→ **Material shown**:
━━━━━━━━━━━━━━━━
Lemma keeping_updateUrl : keeping keeps_filter_keys updateUrl.
Proof.
  intros w. rewrite updateUrl_this. apply keeps_filter_keys_refl.
Qed.

Lemma keeping_goToPage page perPage autoLoad :
  keeping keeps_filter_keys (goToPage host page perPage autoLoad).
Proof.
  pose proof keeps_filter_keys_refl as Hrefl.
  pose proof keeps_filter_keys_trans as Htrans.
  unfold goToPage.
  apply keeping_bind; [done..|apply keeping_update; intros l; same|intros _].
  apply keeping_bind;
    [done..|apply keeping_update; intros l; destruct perPage; same|intros _].
  apply keeping_bind; [done..|by apply keeping_read|intros [|]].
  - apply keeping_bind; [done..|apply keeping_updateUrl|intros _].
    apply keeping_get.
  - by apply keeping_ret.
Qed.

Lemma keeping_delete pathOrConfig idOrConfig maybeConfig :
  keeping keeps_filter_keys (delete host pathOrConfig idOrConfig maybeConfig).
Proof.
  pose proof keeps_filter_keys_refl as Hrefl.
  pose proof keeps_filter_keys_trans as Htrans.
  unfold delete.
  apply keeping_bind;
    [done..|apply (keeping_with_world _ (λ w, lift _)); intros ?;
            by apply keeping_lift|intros d].
  apply keeping_try_catch; [done..| |].
  - unfold delete_try.
    apply keeping_bind;
      [done..|apply (keeping_with_world _ (λ w, lift _)); intros ?;
              by apply keeping_lift|intros axios].
    apply keeping_bind; [done..|by apply keeping_interact|intros _].
    apply keeping_bind;
      [done..
      |destruct (d_onSuccess d); [by apply keeping_emit|by apply keeping_ret]
      |intros _].
    apply keeping_bind; [done..|apply keeping_update; intros l; same|intros _].
    apply keeping_bind; [done..|by apply keeping_read|intros l].
    destruct (_ && _); [apply keeping_goToPage|].
    destruct (d_refresh d); [apply keeping_get|by apply keeping_ret].
  - intros e. unfold delete_catch.
    destruct (d_onError d); [by apply keeping_emit|by apply keeping_throw].
Qed.

Lemma keeps_filter_keys_writeDefaults (entries : list (string * Scalar))
    (l : t) :
  keeps_filter_keys l
    (foldl (λ l '(key, defaultValue), writeDefault l key defaultValue)
           l entries).
Proof.
  revert l. induction entries as [|[key d] entries IH]; intros l; cbn [foldl].
  - apply keeps_filter_keys_refl.
  - eapply keeps_filter_keys_trans;
      [apply keeps_filter_keys_writeDefault|apply IH].
Qed.

Lemma keeping_resetFilters : keeping keeps_filter_keys (resetFilters host).
Proof.
  pose proof keeps_filter_keys_refl as Hrefl.
  pose proof keeps_filter_keys_trans as Htrans.
  unfold resetFilters.
  apply keeping_bind; [done..|apply keeping_update; intros l; same|intros _].
  apply keeping_try_finally; [done| |intros l; same].
  apply keeping_bind; [done..|by apply keeping_read|intros l].
  destruct (decide _); [apply keeping_goToPage|].
  apply keeping_bind;
    [done..|apply keeping_update; intros l';
            apply keeps_filter_keys_writeDefaults|intros _].
  apply keeping_bind; [done..|apply keeping_update; intros l'; same|intros _].
  apply keeping_bind; [done..|by apply keeping_read|intros query].
  apply keeping_bind; [done..|apply keeping_updateUrl|intros _].
  apply keeping_bind; [done..|apply keeping_get|intros _].
  apply keeping_update. intros l'. same.
Qed.

Lemma keeping_removeFilter filterKey :
  keeping keeps_filter_keys (removeFilter host filterKey).
Proof.
  pose proof keeps_filter_keys_refl as Hrefl.
  pose proof keeps_filter_keys_trans as Htrans.
  unfold removeFilter.
  apply keeping_bind; [done..|by apply keeping_read|intros l].
  destruct (filterDefaults l !! filterKey); [|by apply keeping_ret].
  apply keeping_bind; [done..|apply keeping_update; intros l'; same|intros _].
  apply keeping_try_finally; [done| |intros l'; same].
  apply keeping_bind;
    [done..|apply keeping_update; intros ?;
            apply keeps_filter_keys_writeDefault|intros _].
  apply keeping_bind; [done..|apply keeping_update; intros l'; same|intros _].
  apply keeping_bind; [done..|by apply keeping_read|intros query].
  apply keeping_bind; [done..|apply keeping_updateUrl|intros _].
  apply keeping_get.
Qed.

Lemma keeping_applyFilters : keeping keeps_filter_keys (applyFilters host).
Proof.
  pose proof keeps_filter_keys_refl as Hrefl.
  pose proof keeps_filter_keys_trans as Htrans.
  unfold applyFilters.
  apply keeping_bind; [done..|apply keeping_update; intros l; same|intros _].
  apply keeping_try_finally; [done| |intros l; same].
  apply keeping_bind; [done..|apply keeping_goToPage|intros _].
  apply keeping_update. intros l. same.
Qed.

Lemma keeping_call (c : Call) : keeping keeps_filter_keys (call host c).
Proof.
  destruct c; simpl.
  - apply keeping_update, keeps_filter_keys_loading.
  - apply keeping_update. intros l. same.
  - apply keeping_get.
  - apply keeping_get.
  - apply keeping_update. intros l. same.
  - apply keeping_delete.
  - apply keeping_update. intros l. same.
  - apply keeping_update. intros l. same.
  - apply keeping_goToPage.
  - apply keeping_resetFilters.
  - apply keeping_removeFilter.
  - apply keeping_applyFilters.
  - apply keeping_update. intros l. same.
Qed.
(** * sysbox-fs: the namespace-crossing request fabric

    A shallow embedding of the nsenter event code (master side and agent
    side) and of the /proc/sys/net/unix handler, with the properties the
    specification states about them.

    Conventions.
    - Go's [int], [int64] and [uint32] are [Z]; conversions that wrap are
      written out ([uint32], [int32]).
    - A Go [error] is a value of type [error]; a nil error is [None].
    - Everything outside the process (kernel, /proc, the socket pair, the
      helper processes) is an oracle: a function of an abstract [World]
      for the agent, a record of step outcomes for the master.
    - Every function also returns the list of the external actions it
      issued, in the order it issued them. *)

From Stdlib Require Import ZArith Lia Ascii String.
From stdpp Require Import gmap strings list pretty.

Open Scope string_scope.
Open Scope Z_scope.
Open Scope list_scope.

(** ** Go basics *)

Inductive error :=
| Errno (n : Z)
| ErrorString (s : string).

(** The outcome of a Go call: it returns, or it panics (index out of
    range, failed type assertion, nil dereference). *)
Inductive Outcome (A : Type) :=
| Returned (a : A)
| Panicked.
Arguments Returned {A} a.
Arguments Panicked {A}.

Definition uint32 (z : Z) : Z := z mod 2 ^ 32.
Definition int32 (z : Z) : Z := (z + 2 ^ 31) mod 2 ^ 32 - 2 ^ 31.
Definition int64 (z : Z) : Z := (z + 2 ^ 63) mod 2 ^ 64 - 2 ^ 63.

Definition is_digit (c : ascii) : bool :=
  let n := nat_of_ascii c in (48 <=? n)%nat && (n <=? 57)%nat.

Definition digit_val (c : ascii) : Z := Z.of_nat (nat_of_ascii c) - 48.

Fixpoint parseDigits (s : string) (acc : Z) : option Z :=
  match s with
  | EmptyString => Some acc
  | String c s' =>
      if is_digit c then parseDigits s' (10 * acc + digit_val c) else None
  end.

(** strconv.ParseInt(s, 10, 64) and strconv.Atoi on a 64-bit platform: an
    optional sign, then one or more decimal digits, in the range of int64. *)
Definition ParseInt (s : string) : Z + error :=
  let '(neg, body) :=
    match s with
    | String "-" r => (true, r)
    | String "+" r => (false, r)
    | _ => (false, s)
    end in
  match body with
  | EmptyString => inr (ErrorString "invalid syntax")
  | _ =>
      match parseDigits body 0 with
      | None => inr (ErrorString "invalid syntax")
      | Some n =>
          let v := if neg then - n else n in
          if (- 2 ^ 63 <=? v) && (v <? 2 ^ 63) then inl v
          else inr (ErrorString "value out of range")
      end
  end.

Definition Atoi (s : string) : Z + error := ParseInt s.

Definition is_space (c : ascii) : bool :=
  let n := nat_of_ascii c in
  ((9 <=? n)%nat && (n <=? 13)%nat) || (n =? 32)%nat.

Fixpoint trimLeft (s : string) : string :=
  match s with
  | String c s' => if is_space c then trimLeft s' else s
  | EmptyString => EmptyString
  end.

Fixpoint trimRight (s : string) : string :=
  match s with
  | EmptyString => EmptyString
  | String c s' =>
      match trimRight s' with
      | EmptyString => if is_space c then EmptyString else String c EmptyString
      | r => String c r
      end
  end.

(** strings.TrimSpace, on ASCII white space. *)
Definition TrimSpace (s : string) : string := trimRight (trimLeft s).

(** ** JSON documents

    The pipe carries JSON text; the model keeps the document tree and
    leaves the text layer out. *)

#[warnings="-register-all"]
Inductive Json :=
| JNull
| JBool (b : bool)
| JNumber (n : Z)
| JString (s : string)
| JArray (l : list Json)
| JObject (fields : list (string * Json)).

Class JsonCodec (T : Type) := {
  toJson : T -> Json;
  fromJson : Json -> option T
}.

(** A codec is faithful when a value survives encoding and decoding, and
    is never encoded as [null]. *)
Class JsonFaithful (T : Type) `{JsonCodec T} := {
  fromJson_toJson : forall x : T, fromJson (toJson x) = Some x;
  toJson_not_null : forall x : T, toJson x <> JNull
}.

Fixpoint field (k : string) (fs : list (string * Json)) : Json :=
  match fs with
  | [] => JNull
  | (k', v) :: fs' => if String.eqb k k' then v else field k fs'
  end.

Definition fieldOf (k : string) (j : Json) : Json :=
  match j with
  | JObject fs => field k fs
  | _ => JNull
  end.

#[export] Instance string_json : JsonCodec string := {|
  toJson s := JString s;
  fromJson j := match j with JString s => Some s | _ => None end
|}.

#[export] Instance Z_json : JsonCodec Z := {|
  toJson n := JNumber n;
  fromJson j := match j with JNumber n => Some n | _ => None end
|}.

Fixpoint fromJsonList {T} (f : Json -> option T) (l : list Json) : option (list T) :=
  match l with
  | [] => Some []
  | j :: l' =>
      match f j, fromJsonList f l' with
      | Some x, Some xs => Some (x :: xs)
      | _, _ => None
      end
  end.

(** A Go slice: the nil slice is [[]] and is encoded as [null]; the code
    modelled here never builds an empty slice that is not nil. *)
#[export] Instance slice_json {T} `{JsonCodec T} : JsonCodec (list T) := {|
  toJson l := match l with [] => JNull | _ => JArray (map toJson l) end;
  fromJson j :=
    match j with
    | JNull => Some []
    | JArray l => fromJsonList fromJson l
    | _ => None
    end
|}.

(** ** The message types of the domain package

    The domain package is not part of the sources at hand.  The enumeration
    of message types and the fields of the payload structs are the ones
    main.go names; JSON keys are the Go field names. *)

Inductive NSenterMsgType :=
| LookupRequest | LookupResponse
| OpenFileRequest | OpenFileResponse
| ReadFileRequest | ReadFileResponse
| WriteFileRequest | WriteFileResponse
| ReadDirRequest | ReadDirResponse
| MountSyscallRequest | MountSyscallResponse
| UmountSyscallRequest | UmountSyscallResponse
| ChownSyscallRequest | ChownSyscallResponse
| MountInfoRequest | MountInfoResponse
| MountInodeRequest | MountInodeResponse
| SleepRequest | SleepResponse
| ErrorResponse
| OtherMsgType (n : Z).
━━━━━━━━━━━━━━━━
→ **What this task involves**: Count every line above that includes the string "forall", and answer with the count only.

→ **Response to the exercise**: 2